→ GIVEN RECORDS
(** * Anti-sleep: the fatigue-scoring loop of [main.py]

    A shallow embedding of [VideoCamera.get_frame] and of the module-level
    state it reads and writes, followed by the properties of the scoring
    state machine.

    What is kept of the source: the fatigue score [self.score], the
    module global [alarm_active], the module global [alarm_sound] (a
    [pygame.mixer.Sound] or [None]), the local variables [status] and
    [color], the calls made on the sound object, and the control flow of
    [get_frame] (early return, the no-face reset, the loop over faces, the
    two branches of the loop body).  What is abstracted: pixels.  A camera
    read together with the two cascade detectors is represented by what
    they return, a list of faces each carrying the list of eyes found
    inside it; the JPEG returned by [get_frame] is represented by the text
    of the overlay drawn on it. *)

From stdpp Require Import gmap strings list pretty.
From Stdlib Require Import ZArith Lia.

Open Scope Z_scope.

(** ** Configuration (main.py, lines 10-11) *)

Definition ALARM_FILE : string := "1.mp3".
Definition SLEEP_THRESHOLD : Z := 15.

(** ** The alarm sound (main.py, lines 22-27) *)

(** A loaded [pygame.mixer.Sound]; the only thing the program ever does
    with it is to call [play(-1)] and [stop()]. *)
Inductive Sound : Type :=
| MixerSound (file : string).

(** [os.path.exists(ALARM_FILE)] decides whether the sound is loaded. *)
Definition load_alarm_sound (file_exists : bool) : option Sound :=
  if file_exists then Some (MixerSound ALARM_FILE) else None.

(** Python truth value of [alarm_sound]: [None] is false, a [Sound]
    object is true. *)
Definition truthy (alarm_sound : option Sound) : bool :=
  match alarm_sound with
  | Some _ => true
  | None => false
  end.

(** The calls [get_frame] makes on the sound object. *)
Inductive MixerCall : Type :=
| Play (loops : Z)
| Stop.

(** ** What the camera and the detectors deliver *)

Definition Rect : Type := Z * Z * Z * Z.

(** One element of [faces], with the result of the eye cascade run on its
    region of interest. *)
Record Face : Type := mkFace {
  box : Rect;
  eyes : list Rect
}.

(** [success, image = self.video.read()] followed by
    [face_cascade.detectMultiScale]. *)
Record Capture : Type := mkCapture {
  success : bool;
  faces : list Face
}.

(** ** Program state *)

Definition Color : Type := Z * Z * Z.
Definition GREEN : Color := (0, 255, 0).
Definition RED : Color := (0, 0, 255).

(** [score] is [self.score] of the camera object that runs [get_frame];
    [alarm_active] is the module global of line 29. *)
Record State : Type := mkState {
  score : Z;
  alarm_active : bool
}.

→ EXERCISE OBJECTIVE
The entries above hold a line with "None => false" and a later line with "box : Rect;". Write out exactly those lines and all lines between, nothing more.

→ REPLY
  | None => false
  end.

(** The calls [get_frame] makes on the sound object. *)
Inductive MixerCall : Type :=
| Play (loops : Z)
| Stop.

(** ** What the camera and the detectors deliver *)

Definition Rect : Type := Z * Z * Z * Z.

(** One element of [faces], with the result of the eye cascade run on its
    region of interest. *)
Record Face : Type := mkFace {
  box : Rect;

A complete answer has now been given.